WORK TO COMPLETE
Transcribe the listing word for word. Begin at its first line and end with the line containing "intros Hok. unfold".
(DATA FOR THIS EXERCISE Opens)
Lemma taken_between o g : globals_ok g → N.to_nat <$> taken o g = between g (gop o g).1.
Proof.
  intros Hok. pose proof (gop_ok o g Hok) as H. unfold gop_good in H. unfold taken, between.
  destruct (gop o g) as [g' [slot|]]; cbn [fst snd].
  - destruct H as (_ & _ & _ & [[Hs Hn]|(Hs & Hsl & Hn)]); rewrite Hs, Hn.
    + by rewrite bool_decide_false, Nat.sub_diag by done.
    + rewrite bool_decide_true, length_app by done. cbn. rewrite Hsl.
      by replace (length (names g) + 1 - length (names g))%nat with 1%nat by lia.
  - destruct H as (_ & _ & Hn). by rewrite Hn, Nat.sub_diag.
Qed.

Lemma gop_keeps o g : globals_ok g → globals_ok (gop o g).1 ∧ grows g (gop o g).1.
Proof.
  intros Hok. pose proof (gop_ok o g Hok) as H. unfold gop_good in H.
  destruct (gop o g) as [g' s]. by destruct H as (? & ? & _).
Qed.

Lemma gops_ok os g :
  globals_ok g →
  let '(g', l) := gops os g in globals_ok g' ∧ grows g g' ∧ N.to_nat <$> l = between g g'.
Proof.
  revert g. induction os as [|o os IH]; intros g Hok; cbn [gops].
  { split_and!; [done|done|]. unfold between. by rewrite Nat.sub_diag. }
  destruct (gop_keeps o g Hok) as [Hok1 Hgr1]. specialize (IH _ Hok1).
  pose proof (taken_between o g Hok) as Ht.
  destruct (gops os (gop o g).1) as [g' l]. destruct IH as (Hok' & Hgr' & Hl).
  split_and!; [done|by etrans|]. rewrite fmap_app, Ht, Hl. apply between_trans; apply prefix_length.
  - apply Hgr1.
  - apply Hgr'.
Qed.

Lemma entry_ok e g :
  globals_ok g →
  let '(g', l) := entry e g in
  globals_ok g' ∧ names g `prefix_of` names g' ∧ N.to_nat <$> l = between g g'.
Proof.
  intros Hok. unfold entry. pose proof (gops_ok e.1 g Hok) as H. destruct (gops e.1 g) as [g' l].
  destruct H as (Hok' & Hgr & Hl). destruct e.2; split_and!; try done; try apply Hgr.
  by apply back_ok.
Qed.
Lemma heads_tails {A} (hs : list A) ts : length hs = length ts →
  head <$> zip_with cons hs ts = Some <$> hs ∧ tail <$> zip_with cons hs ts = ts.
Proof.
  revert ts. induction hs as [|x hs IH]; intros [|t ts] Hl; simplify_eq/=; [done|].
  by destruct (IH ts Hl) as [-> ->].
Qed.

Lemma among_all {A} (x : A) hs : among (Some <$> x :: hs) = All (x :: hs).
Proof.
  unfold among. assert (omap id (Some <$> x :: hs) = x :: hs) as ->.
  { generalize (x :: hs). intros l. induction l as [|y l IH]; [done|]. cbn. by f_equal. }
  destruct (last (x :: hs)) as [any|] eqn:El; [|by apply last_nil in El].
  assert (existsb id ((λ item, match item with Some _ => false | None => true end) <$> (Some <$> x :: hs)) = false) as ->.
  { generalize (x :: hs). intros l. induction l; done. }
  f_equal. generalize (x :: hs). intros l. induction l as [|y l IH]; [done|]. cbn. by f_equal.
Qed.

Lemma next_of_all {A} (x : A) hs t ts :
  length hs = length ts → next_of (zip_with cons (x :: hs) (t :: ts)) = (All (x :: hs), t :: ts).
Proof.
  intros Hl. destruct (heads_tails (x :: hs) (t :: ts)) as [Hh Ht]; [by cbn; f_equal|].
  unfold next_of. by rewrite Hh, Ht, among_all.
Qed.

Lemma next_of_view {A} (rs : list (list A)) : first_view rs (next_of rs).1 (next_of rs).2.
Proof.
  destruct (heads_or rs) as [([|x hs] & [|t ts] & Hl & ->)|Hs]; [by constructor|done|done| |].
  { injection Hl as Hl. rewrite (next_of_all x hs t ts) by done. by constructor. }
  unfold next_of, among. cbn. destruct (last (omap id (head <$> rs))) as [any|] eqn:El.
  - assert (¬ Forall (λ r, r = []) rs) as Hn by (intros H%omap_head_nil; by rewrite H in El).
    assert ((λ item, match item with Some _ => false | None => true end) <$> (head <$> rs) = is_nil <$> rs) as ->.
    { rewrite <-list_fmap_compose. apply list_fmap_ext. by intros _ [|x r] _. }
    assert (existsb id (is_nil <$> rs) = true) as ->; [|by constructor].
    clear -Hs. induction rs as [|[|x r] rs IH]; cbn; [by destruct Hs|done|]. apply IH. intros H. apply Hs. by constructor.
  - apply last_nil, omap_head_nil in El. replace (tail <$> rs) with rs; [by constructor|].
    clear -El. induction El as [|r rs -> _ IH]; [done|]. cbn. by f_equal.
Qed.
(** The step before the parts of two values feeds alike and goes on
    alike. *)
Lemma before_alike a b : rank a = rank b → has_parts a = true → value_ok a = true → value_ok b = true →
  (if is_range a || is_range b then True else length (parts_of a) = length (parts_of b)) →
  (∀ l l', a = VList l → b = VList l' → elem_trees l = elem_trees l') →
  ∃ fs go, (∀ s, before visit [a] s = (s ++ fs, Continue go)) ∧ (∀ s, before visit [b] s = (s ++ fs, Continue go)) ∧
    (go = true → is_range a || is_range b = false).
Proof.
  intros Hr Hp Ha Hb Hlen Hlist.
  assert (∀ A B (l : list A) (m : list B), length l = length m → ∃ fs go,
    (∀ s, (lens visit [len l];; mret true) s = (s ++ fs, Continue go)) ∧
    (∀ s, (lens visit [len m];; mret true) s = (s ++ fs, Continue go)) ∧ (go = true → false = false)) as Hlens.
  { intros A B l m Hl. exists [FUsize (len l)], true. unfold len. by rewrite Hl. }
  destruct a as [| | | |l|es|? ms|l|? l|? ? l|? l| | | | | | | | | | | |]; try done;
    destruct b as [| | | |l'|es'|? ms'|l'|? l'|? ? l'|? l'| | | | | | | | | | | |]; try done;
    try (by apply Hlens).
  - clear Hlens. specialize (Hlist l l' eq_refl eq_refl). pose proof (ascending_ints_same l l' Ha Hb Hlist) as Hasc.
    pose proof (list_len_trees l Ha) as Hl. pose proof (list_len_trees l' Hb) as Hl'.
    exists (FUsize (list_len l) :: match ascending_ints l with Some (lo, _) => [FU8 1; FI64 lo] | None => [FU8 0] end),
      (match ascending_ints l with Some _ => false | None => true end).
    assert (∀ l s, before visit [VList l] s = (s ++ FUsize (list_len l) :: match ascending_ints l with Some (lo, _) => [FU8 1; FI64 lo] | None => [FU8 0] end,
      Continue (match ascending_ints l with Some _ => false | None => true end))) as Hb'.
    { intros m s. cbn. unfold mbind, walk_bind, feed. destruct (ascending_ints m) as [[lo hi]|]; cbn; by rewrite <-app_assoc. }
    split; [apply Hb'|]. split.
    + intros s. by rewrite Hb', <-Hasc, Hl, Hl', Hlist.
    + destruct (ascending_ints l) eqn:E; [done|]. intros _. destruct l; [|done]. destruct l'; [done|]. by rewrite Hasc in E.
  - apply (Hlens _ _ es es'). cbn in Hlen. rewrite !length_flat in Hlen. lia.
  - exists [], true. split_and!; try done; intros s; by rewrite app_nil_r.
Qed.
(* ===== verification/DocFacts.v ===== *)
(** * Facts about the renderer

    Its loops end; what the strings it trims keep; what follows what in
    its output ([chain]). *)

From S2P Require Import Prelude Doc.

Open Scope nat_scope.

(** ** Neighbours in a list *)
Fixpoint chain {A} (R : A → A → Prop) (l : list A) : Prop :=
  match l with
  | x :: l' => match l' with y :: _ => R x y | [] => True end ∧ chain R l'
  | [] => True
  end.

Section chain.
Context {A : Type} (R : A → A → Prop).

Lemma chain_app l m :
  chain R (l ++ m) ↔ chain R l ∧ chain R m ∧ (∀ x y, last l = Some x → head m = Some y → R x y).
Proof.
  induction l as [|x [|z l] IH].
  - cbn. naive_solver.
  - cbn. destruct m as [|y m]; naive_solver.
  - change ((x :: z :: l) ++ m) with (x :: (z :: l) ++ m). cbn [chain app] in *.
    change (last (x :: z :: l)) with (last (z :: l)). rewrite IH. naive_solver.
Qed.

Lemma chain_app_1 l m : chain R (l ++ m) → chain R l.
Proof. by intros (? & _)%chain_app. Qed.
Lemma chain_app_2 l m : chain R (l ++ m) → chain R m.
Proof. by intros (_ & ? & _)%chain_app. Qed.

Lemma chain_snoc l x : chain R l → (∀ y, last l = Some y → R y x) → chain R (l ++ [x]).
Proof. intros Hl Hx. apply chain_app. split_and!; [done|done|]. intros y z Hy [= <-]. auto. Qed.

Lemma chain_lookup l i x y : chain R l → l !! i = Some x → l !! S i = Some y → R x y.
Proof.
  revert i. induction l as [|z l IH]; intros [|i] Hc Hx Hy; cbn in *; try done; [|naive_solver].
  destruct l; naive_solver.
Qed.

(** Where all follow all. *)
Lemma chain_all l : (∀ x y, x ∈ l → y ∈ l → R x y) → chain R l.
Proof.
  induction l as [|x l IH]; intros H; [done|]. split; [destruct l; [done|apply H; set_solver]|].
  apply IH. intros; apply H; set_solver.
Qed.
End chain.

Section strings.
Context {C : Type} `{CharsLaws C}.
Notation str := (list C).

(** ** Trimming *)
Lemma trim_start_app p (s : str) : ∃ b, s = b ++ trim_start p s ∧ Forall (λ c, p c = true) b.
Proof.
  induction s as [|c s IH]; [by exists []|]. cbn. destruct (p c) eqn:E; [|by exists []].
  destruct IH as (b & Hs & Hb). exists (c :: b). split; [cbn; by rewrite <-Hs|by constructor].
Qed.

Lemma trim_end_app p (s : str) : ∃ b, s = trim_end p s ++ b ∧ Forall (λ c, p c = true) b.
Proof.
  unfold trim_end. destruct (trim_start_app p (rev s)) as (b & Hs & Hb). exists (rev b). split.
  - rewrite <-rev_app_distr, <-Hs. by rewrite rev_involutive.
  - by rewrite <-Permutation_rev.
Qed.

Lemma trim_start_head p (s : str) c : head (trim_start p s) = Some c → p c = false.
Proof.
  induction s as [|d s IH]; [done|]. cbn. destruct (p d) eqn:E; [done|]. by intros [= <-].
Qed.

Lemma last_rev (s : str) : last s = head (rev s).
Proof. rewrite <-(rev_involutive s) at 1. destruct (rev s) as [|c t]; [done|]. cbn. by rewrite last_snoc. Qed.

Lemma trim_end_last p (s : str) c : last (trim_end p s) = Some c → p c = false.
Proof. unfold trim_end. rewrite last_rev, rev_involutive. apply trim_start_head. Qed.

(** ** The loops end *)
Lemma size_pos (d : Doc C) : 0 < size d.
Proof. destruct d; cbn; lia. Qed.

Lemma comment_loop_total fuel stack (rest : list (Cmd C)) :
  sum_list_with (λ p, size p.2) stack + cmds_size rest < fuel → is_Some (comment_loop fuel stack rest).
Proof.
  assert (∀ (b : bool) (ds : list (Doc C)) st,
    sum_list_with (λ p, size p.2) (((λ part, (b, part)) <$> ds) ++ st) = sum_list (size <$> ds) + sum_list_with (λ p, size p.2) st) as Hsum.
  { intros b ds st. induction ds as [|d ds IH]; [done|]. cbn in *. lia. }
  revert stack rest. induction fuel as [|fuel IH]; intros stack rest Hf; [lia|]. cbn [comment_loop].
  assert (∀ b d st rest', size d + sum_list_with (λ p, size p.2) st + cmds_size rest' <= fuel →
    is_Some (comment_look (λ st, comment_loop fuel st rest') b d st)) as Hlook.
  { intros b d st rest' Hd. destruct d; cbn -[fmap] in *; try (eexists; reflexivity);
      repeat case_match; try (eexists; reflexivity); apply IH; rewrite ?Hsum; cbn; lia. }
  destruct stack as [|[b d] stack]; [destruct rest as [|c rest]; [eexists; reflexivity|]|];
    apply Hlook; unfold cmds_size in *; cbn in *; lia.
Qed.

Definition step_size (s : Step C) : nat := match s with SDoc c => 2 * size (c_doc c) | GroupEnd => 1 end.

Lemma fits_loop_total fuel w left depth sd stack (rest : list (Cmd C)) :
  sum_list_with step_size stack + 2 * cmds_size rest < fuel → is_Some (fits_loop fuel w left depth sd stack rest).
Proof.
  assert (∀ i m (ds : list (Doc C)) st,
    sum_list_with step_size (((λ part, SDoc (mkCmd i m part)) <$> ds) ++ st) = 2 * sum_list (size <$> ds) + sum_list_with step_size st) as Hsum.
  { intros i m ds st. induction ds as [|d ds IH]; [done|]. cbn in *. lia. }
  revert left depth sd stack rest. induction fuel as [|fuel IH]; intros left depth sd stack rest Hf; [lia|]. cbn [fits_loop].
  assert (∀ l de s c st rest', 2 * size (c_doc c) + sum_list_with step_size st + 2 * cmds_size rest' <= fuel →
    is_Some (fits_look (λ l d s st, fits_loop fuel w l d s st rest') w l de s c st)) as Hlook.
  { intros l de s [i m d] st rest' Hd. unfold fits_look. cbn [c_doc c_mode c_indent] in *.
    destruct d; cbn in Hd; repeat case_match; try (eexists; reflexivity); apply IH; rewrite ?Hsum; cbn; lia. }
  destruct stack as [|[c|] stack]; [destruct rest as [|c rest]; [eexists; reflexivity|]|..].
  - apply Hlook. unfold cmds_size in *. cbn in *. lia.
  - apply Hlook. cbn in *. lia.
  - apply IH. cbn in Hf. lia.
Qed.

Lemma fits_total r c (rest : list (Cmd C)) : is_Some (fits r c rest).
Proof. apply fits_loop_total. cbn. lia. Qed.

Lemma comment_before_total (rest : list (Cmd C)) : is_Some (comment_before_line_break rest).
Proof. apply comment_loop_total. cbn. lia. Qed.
(DATA FOR THIS EXERCISE Closes)
RESPONSE BELOW
Lemma taken_between o g : globals_ok g → N.to_nat <$> taken o g = between g (gop o g).1.
Proof.
  intros Hok. pose proof (gop_ok o g Hok) as H. unfold gop_good in H. unfold taken, between.
  destruct (gop o g) as [g' [slot|]]; cbn [fst snd].
  - destruct H as (_ & _ & _ & [[Hs Hn]|(Hs & Hsl & Hn)]); rewrite Hs, Hn.
    + by rewrite bool_decide_false, Nat.sub_diag by done.
    + rewrite bool_decide_true, length_app by done. cbn. rewrite Hsl.
      by replace (length (names g) + 1 - length (names g))%nat with 1%nat by lia.
  - destruct H as (_ & _ & Hn). by rewrite Hn, Nat.sub_diag.
Qed.

Lemma gop_keeps o g : globals_ok g → globals_ok (gop o g).1 ∧ grows g (gop o g).1.
Proof.
  intros Hok. pose proof (gop_ok o g Hok) as H. unfold gop_good in H.
  destruct (gop o g) as [g' s]. by destruct H as (? & ? & _).
Qed.

Lemma gops_ok os g :
  globals_ok g →
  let '(g', l) := gops os g in globals_ok g' ∧ grows g g' ∧ N.to_nat <$> l = between g g'.
Proof.
  revert g. induction os as [|o os IH]; intros g Hok; cbn [gops].
  { split_and!; [done|done|]. unfold between. by rewrite Nat.sub_diag. }
  destruct (gop_keeps o g Hok) as [Hok1 Hgr1]. specialize (IH _ Hok1).
  pose proof (taken_between o g Hok) as Ht.
  destruct (gops os (gop o g).1) as [g' l]. destruct IH as (Hok' & Hgr' & Hl).
  split_and!; [done|by etrans|]. rewrite fmap_app, Ht, Hl. apply between_trans; apply prefix_length.
  - apply Hgr1.
  - apply Hgr'.
Qed.

Lemma entry_ok e g :
  globals_ok g →
  let '(g', l) := entry e g in
  globals_ok g' ∧ names g `prefix_of` names g' ∧ N.to_nat <$> l = between g g'.
Proof.
  intros Hok. unfold entry. pose proof (gops_ok e.1 g Hok) as H. destruct (gops e.1 g) as [g' l].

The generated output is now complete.